(** * taggui: the tag history and bulk-edit engine of [ImageListModel]

    A shallow embedding of [taggui/models/image_list_model.py].

    Python lists are mutable objects that several owners may reference at
    once: an image's [tags] attribute, and the [tags] field of history items
    on either stack.  The model therefore keeps every tag list in a [heap] of
    list objects and lets images and history items hold locations, so that
    [image.tags.copy()] (a new object), [image.tags = x] (rebinding) and
    [image.tags.sort()] (mutation of a possibly shared object) stay apart.

    Qt signals, sidecar writes and error boxes are recorded in an effect
    log.  The answers of the outside world are inputs: the confirmation
    dialog's reply, the proxy model's filter, [random.shuffle], and which
    [write_text] calls raise [OSError]. *)

From Stdlib Require Import String Ascii Sorted.
From stdpp Require Import base list strings numbers.

Local Open Scope string_scope.
Local Open Scope nat_scope.
Local Open Scope list_scope.
Local Open Scope stdpp_scope.

(** ** Python's [str] and [list] operations used by the model

    A [str] is modelled by its UTF-8 bytes; comparing bytes orders strings
    as comparing code points does. *)

(** [sep.join(parts)] *)
Definition join (sep : string) (parts : list string) : string :=
  String.concat sep parts.

(** [needle in s] *)
Fixpoint contains (needle s : string) : bool :=
  String.prefix needle s ||
  match s with
  | EmptyString => false
  | String _ rest => contains needle rest
  end.

(** [s.replace(old, new)] for a non-empty [old]: occurrences are found from
    the left and do not overlap.  [skip] counts the characters of a matched
    occurrence still to be dropped. *)
Fixpoint replace_from (old new : string) (skip : nat) (s : string) : string :=
  match s with
  | EmptyString => EmptyString
  | String c rest =>
      match skip with
      | S k => replace_from old new k rest
      | O =>
          if String.prefix old s
          then new +:+ replace_from old new (String.length old - 1) rest
          else String c (replace_from old new 0 rest)
      end
  end.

Task directions -> For this exercise, please output exactly the lines above starting at the line with "as comparing code points does. *)" and ending at the line with "EmptyString => false", ends included.

The answer ->
    as comparing code points does. *)

(** [sep.join(parts)] *)
Definition join (sep : string) (parts : list string) : string :=
  String.concat sep parts.

(** [needle in s] *)
Fixpoint contains (needle s : string) : bool :=
  String.prefix needle s ||
  match s with
  | EmptyString => false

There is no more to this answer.